Octobre prochain, à Istambul : faire jouer les atouts de l’OSCE

En devenant une organisation régionale de l’ONU en plein exercice disposant de moyens, elle peut être l’organisation privilégiée en matière de prévention et de sécurité pour les pays du continent avec une ouverture vers nos voisins du Sud. Ajoutons que sa composition euro-américaine peut lui permettre aussi de maintenir, mais sur d’autres bases, un lien transatlantique étroit. Le prochain sommet de l’OSCE qui se tiendra en octobre à Istambul ne peut-il, avec notamment l’adoption d’une Charte sur la sécurité du continent, en affirmer l’orientation ? Dans un entretien accordé à l’Humanité en mars, le ministre des Affaires étrangères, Hubert Védrine, soulignait que « la France a montré à plusieurs reprises sa capacité d’initiative et de proposition ». N’est-ce pas l’occasion pour notre pays de faire entendre une nouvelle fois sa voix ? La rénovation et le renforcement de l’OSCE constituent sans aucun doute le moyen le plus sûr de contrer l’offensive de l’OTAN et d’assurer une sécurité partenaire en Europe.

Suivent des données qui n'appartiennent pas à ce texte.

(** [w] comes after [w0], and every call the sink got in between was made
    for a frame numbered [n] or more. *)
Definition extends (n : nat) (w0 w : World) : Prop :=
  frames_created w0 <= frames_created w /\
  exists d, reports w = (reports w0 ++ d)%list /\
            Forall (fun r => n <= reporter r) d.

(** A run that started in [w0] stays defined, only reports for frames
    numbered [n] or more, and so does every later resumption. *)
Fixpoint safe {A : Type} (n : nat) (w0 : World) (r : Res A) : Prop :=
  match r with
  | Done _ w | Returned _ w | Threw _ w => extends n w0 w
  | Paused k w =>
      extends n w0 w /\
      forall w', n <= frames_created w' -> safe n w' (k w')
  | Undefined _ => False
  end.

(** What a suspended or finished frame can be relied on for: its trace is
    the one captured when it started, a resumption stays defined and reports
    only for frames created after it, and a finished frame holds a value or a
    failure. *)
Definition frame_inv (f : coroutine_frame) : Prop :=
  stackTrace (promise f) = trace_of (frame_id f) /\
  match state f with
  | suspended_at k =>
      forall w, frame_id f < frames_created w -> safe (S (frame_id f)) w (k w)
  | at_final_suspend => result_slot (promise f) <> holds_exception_ptr None
  end.

(** The state of a task and of the world during the life of the task made
    from frame [id] in world [w0]: the task still owns that frame, and of the
    calls the sink got since [w0], those made for the frame are the ones its
    state accounts for. *)
Definition task_inv (id : nat) (w0 : World) (s : TracedTask * World) : Prop :=
  exists f d,
    handle (fst s) = Some f /\ frame_id f = id /\ frame_inv f /\
    id < frames_created (snd s) /\
    reports (snd s) = (reports w0 ++ d)%list /\
    own id d = due_reports f.

End Task.

(** The world after the texts of [l] went to [std::cout]. *)
Definition printed (l : list string) (w : World) : World :=
  fold_left (fun w s => print s w) l w.
(* ===== verification/_CoqProject ===== *)
-Q . S2P
Prelude.v
Hoare.v
Model.v
Store.v
Ledger.v
Deposits.v
UsageTables.v
Counters.v
Flush.v
GoStrings.v
Utf8.v
Netip.v
Digests.v
Codes.v
Keys.v
Service.v
Totp.v
Accounts.v
Money.v
Sync.v
Patch.v
Criteria.v
Access.v
Auth.v
Limiter.v
Calendar.v
Period.v
Plans.v
Tenants.v
Invites.v
Billing.v
SyncPlans.v
SyncAccounts.v
SyncBilling.v
ControlPlane.v
Effects.v
Refinement.v
Renewals.v
Float64.v
Duration.v
Latency.v
RoutableView.v
Leases.v
Router.v
Routing.v
Cache.v
LeaseStore.v
Fold.v
Intel.v
Nodes.v
Quality.v
Selection.v
Platforms.v
Subs.v
Pool.v
Scheduler.v
PoolViews.v
SchedulerViews.v
Definition RenewSubscriptionWithBalance (sub : UserSubscription) (expectedPeriodIndex : Z)
    (entry : BalanceEntry) : Method PurchaseResult := transact (
  settled ← settledRequest entry;
  match settled with
  | Some prior =>
      current ← activeSubscriptionTx (BalanceEntry.UserID entry);
      mret (mkPurchaseResult prior current true)
  | None =>
      entry ← chargeInTx entry;
      n ← as_sql_error (update_subscription (UserSubscription.ID sub)
            (fun r => UserSubscription.PeriodIndex r =? expectedPeriodIndex) (renewed_row sub));
      if (n =? 0)%nat then tx_fail ErrConflict else
      mret (mkPurchaseResult entry sub false)
  end).

Definition SetSubscriptionAutoRenew (id : string) (autoRenew : bool) : Method unit := transact (
  n ← update_subscription id (fun _ => true) (UserSubscription.with_AutoRenew autoRenew);
  not_found_if_absent id n).

Definition renewable (nowNs withinNs : Z) (s : UserSubscription) : bool :=
  is_active s && UserSubscription.AutoRenew s && (0 <? UserSubscription.ExpiresAtNs s)
  && (UserSubscription.ExpiresAtNs s <=? add64 nowNs withinNs).

Definition ListRenewableSubscriptions (nowNs withinNs : Z) (db : StateDB) : list UserSubscription :=
  sort_by (fun a b => UserSubscription.ExpiresAtNs a <=? UserSubscription.ExpiresAtNs b)
    (sql_where (renewable nowNs withinNs) (user_subscriptions db)).

(** ** repo_invite.go *)

Definition InsertInvite (inv : Invite) : Method unit := transact (fun db =>
  let t := invites db in
  if existsb (fun r => Invite.ID r ==s Invite.ID inv) t then Err ErrSQL
  else if existsb (fun r => Invite.Code r ==s Invite.Code inv) t then Err ErrConflict
  else Ok (tt, set_invites (t ++ [inv]) db)).

Definition GetInviteByCode (code : string) (db : StateDB) : res StateErr Invite :=
  match sql_first (fun i => Invite.Code i ==s code) (invites db) with
  | Some i => Ok i
  | None => Err ErrNotFound
  end.

Definition GetInvite (id : string) (db : StateDB) : res StateErr Invite :=
  match sql_first (fun i => Invite.ID i ==s id) (invites db) with
  | Some i => Ok i
  | None => Err ErrNotFound
  end.

(** ORDER BY created_at_ns DESC, id *)
Definition ListInvites (db : StateDB) : list Invite :=
  sort_by (fun a b => (Invite.CreatedAtNs b <? Invite.CreatedAtNs a)
      || ((Invite.CreatedAtNs b =? Invite.CreatedAtNs a) && String.leb (Invite.ID a) (Invite.ID b))) (invites db).

Definition DeleteInvite (id : string) : Method unit := transact (fun db =>
  let hit i := Invite.ID i ==s id in
  if (sql_affected hit (invites db) =? 0)%nat then Err ErrNotFound
  else Ok (tt, set_invites (sql_where (fun i => negb (hit i)) (invites db)) db)).

Definition invite_claimable (code : string) (nowNs : Z) (i : Invite) : bool :=
  (Invite.Code i ==s code)
  && (Invite.Status i ==s InviteStatusActive)
  && ((Invite.ExpiresAtNs i =? 0) || (nowNs <? Invite.ExpiresAtNs i))
  && ((Invite.MaxUses i =? 0) || (Invite.UsedCount i <? Invite.MaxUses i)).

Definition claim_invite (code : string) (nowNs : Z) : DbTx nat := fun db =>
  let hit := invite_claimable code nowNs in
  Ok (sql_affected hit (invites db),
      set_invites (sql_update hit (Invite.claim nowNs) (invites db)) db).

Definition getInviteByCodeLocked (code : string) : DbTx Invite := fun db =>
  match GetInviteByCode code db with
  | Ok i => Ok (i, db)
  | Err e => Err e
  end.

Definition RedeemInviteByCode (code : string) (nowNs : Z) : Method Invite := transact (
  n ← claim_invite code nowNs;
  if (n =? 0)%nat then tx_fail ErrNotFound else getInviteByCodeLocked code).

Definition RedeemInviteAndInsertUser (code : string) (nowNs : Z) (u : User) : Method Invite := transact (
  n ← claim_invite code nowNs;
  if (n =? 0)%nat then tx_fail ErrNotFound else
  _ ← insert_user_tx u;
  as_sql_error (getInviteByCodeLocked code)).

(** ** The ledger invariant

    The sum of a user's movements in a prefix of the ledger. *)
Definition movements (userID : string) (l : list BalanceEntry) : Z :=
  sum_by (fun e => if BalanceEntry.UserID e ==s userID then BalanceEntry.DeltaMicro e else 0) l.

(** Money is well formed when the stored balance of every account is the sum
    of its movements and never negative, every ledger row records the running
    sum at its position, an account without a balance row has no movements,
    and no movement was recorded twice. *)
Record money_wf (db : StateDB) : Prop := {
  mw_balance : forall u row, user_balance db !! u = Some row ->
    balance_micro row = movements u (balance_ledger db) /\
    0 <= balance_micro row <= int64_max /\ user_exists u db = true;
  mw_fresh : forall u, user_exists u db = true -> user_balance db !! u = None ->
    forall e, In e (balance_ledger db) -> BalanceEntry.UserID e <> u;
  mw_after : forall pre e post, balance_ledger db = pre ++ e :: post ->
    BalanceEntry.BalanceAfterMicro e = movements (BalanceEntry.UserID e) (pre ++ [e]) /\
    0 <= BalanceEntry.BalanceAfterMicro e <= int64_max;
  mw_once : forall pre e post, balance_ledger db = pre ++ e :: post ->
    forall r, In r pre -> BalanceEntry.ID r <> BalanceEntry.ID e /\
      same_request e r = false /\ same_deposit e r = false
}.

(** The store after a movement [e] that leaves the account at [after]. *)
Definition posted (e : BalanceEntry) (atNs : Z) (db : StateDB) : StateDB :=
  set_balance_ledger (balance_ledger db ++ [e])
    (set_user_balance
       (<[BalanceEntry.UserID e := mkBalanceRow (BalanceEntry.BalanceAfterMicro e) atNs]>
          (user_balance db)) db).

(** No row of the ledger collides with [e] under its primary key or its unique
    indexes. *)
Definition unclaimed (e : BalanceEntry) (l : list BalanceEntry) : Prop :=
  forall r, In r l -> BalanceEntry.ID r <> BalanceEntry.ID e /\
    same_request e r = false /\ same_deposit e r = false.

Lemma movements_snoc (u : string) (l : list BalanceEntry) (e : BalanceEntry) :
  movements u (l ++ [e]) =
  movements u l + (if BalanceEntry.UserID e ==s u then BalanceEntry.DeltaMicro e else 0).
Proof. unfold movements. rewrite sum_by_app. simpl. lia. Qed.

Lemma movements_none (u : string) (l : list BalanceEntry) :
  (forall e, In e l -> BalanceEntry.UserID e <> u) -> movements u l = 0.
Proof.
  intros H. apply sum_by_zero. intros e He. apply H, eqb_s_false in He. rewrite He. done.
Qed.

(** A balance is what the account's movements add up to, with or without a
    balance row. *)
Lemma balance_of_movements (db : StateDB) (u : string) :
  money_wf db -> user_exists u db = true ->
  balance_of u db = movements u (balance_ledger db) /\ 0 <= balance_of u db <= int64_max.
Proof.
  intros W Hu. unfold balance_of. destruct (user_balance db !! u) as [row|] eqn:E.
  - destruct (mw_balance db W u row E) as (-> & ? & _).
    destruct (mw_balance db W u row E) as (Hb & ? & _). rewrite <- Hb. auto.
  - rewrite movements_none; [int64_unfold; lia|]. intros e. apply (mw_fresh db W u Hu E).
Qed.

(** Recording one movement: the step every credit and charge shares. *)
Lemma posted_wf (db : StateDB) (e : BalanceEntry) (atNs : Z) :
  money_wf db -> user_exists (BalanceEntry.UserID e) db = true ->
  unclaimed e (balance_ledger db) ->
  BalanceEntry.BalanceAfterMicro e =
    balance_of (BalanceEntry.UserID e) db + BalanceEntry.DeltaMicro e ->
  0 <= BalanceEntry.BalanceAfterMicro e <= int64_max ->
  money_wf (posted e atNs db).
Proof.
  intros W Hu Hun Hafter Hrange.
  destruct (balance_of_movements db _ W Hu) as [Hb _].
  assert (Hsum : BalanceEntry.BalanceAfterMicro e =
                 movements (BalanceEntry.UserID e) (balance_ledger db ++ [e])).
  { rewrite movements_snoc, eqb_s_refl. lia. }
  split; simpl.
  - intros u row Hrow. destruct (decide (u = BalanceEntry.UserID e)) as [->|Hne].
    + rewrite lookup_insert_eq in Hrow. injection Hrow as <-. simpl. auto.
    + rewrite lookup_insert_ne in Hrow by done.
      destruct (mw_balance db W u row Hrow) as (E & ? & ?).
      rewrite movements_snoc, (proj2 (eqb_s_false (BalanceEntry.UserID e) u)) by congruence. rewrite Z.add_0_r. auto.
  - intros u Hex Hnone e' He'. destruct (decide (u = BalanceEntry.UserID e)) as [->|Hne].
    + rewrite lookup_insert_eq in Hnone. done.
    + rewrite lookup_insert_ne in Hnone by done.
      apply in_app_iff in He' as [He'|[<-|[]]]; [|auto]. eapply (mw_fresh db W); eauto.
  - intros pre e' post Hsplit.
    apply snoc_split in Hsplit as [(post' & Hl & ->)|(-> & -> & ->)]; [|auto].
    eapply (mw_after db W); eauto.
  - intros pre e' post Hsplit r Hr.
    apply snoc_split in Hsplit as [(post' & Hl & ->)|(-> & -> & ->)]; [|auto].
    eapply (mw_once db W); eauto.
Qed.

(** The invariant reads three tables only. *)
Lemma money_wf_frame (db db' : StateDB) :
  money_wf db -> users db' = users db -> user_balance db' = user_balance db ->
  balance_ledger db' = balance_ledger db -> money_wf db'.
Proof.
  intros W Hu Hb Hl.
  assert (forall u, user_exists u db' = user_exists u db) as Hx
    by (intros u; unfold user_exists; rewrite Hu; done).
  split.
  - intros u row. rewrite Hb, Hl, Hx. apply (mw_balance db W).
  - intros u. rewrite Hb, Hl, Hx. apply (mw_fresh db W).
  - intros pre e post. rewrite Hl. apply (mw_after db W).
  - intros pre e post. rewrite Hl. apply (mw_once db W).
Qed.

Lemma upsert_user_balance_ok (u : string) (after atNs : Z) (x : unit) (db db' : StateDB) :
  upsert_user_balance u after atNs db = Ok (x, db') ->
  user_exists u db = true /\
  db' = set_user_balance (<[u := mkBalanceRow after atNs]> (user_balance db)) db.
Proof. unfold upsert_user_balance. intros H. tx_invert. auto. Qed.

Comme l’évoquait, lors de la table ronde euro-américaine, Francis Wurtz, : « Le PCF souhaite que les conditions se créent d’un dépassement de l’OTAN, et il agit dans ce sens. » N’est-ce pas avoir là une approche constructive et bien à jour des réalités de l’Europe et du monde d’aujourd’hui ? Une approche permettant de susciter l’intervention citoyenne, gage d’une réorientation progressiste, dans ce domaine comme dans les autres, de la construction européenne, et d’une sécurité commune à tous les peuples.

1. « Quelle sécurité en Europe pour l’an 2000 ? ». A l’initiative du département international du PCF, une table ronde regroupant élus, experts nord-américains, européens de l’Est et de l’Ouest, s’est tenue le 11-12-1998 au château de Saint-Ouen (Seine-Saint-Denis). Une publication des travaux est envisagée.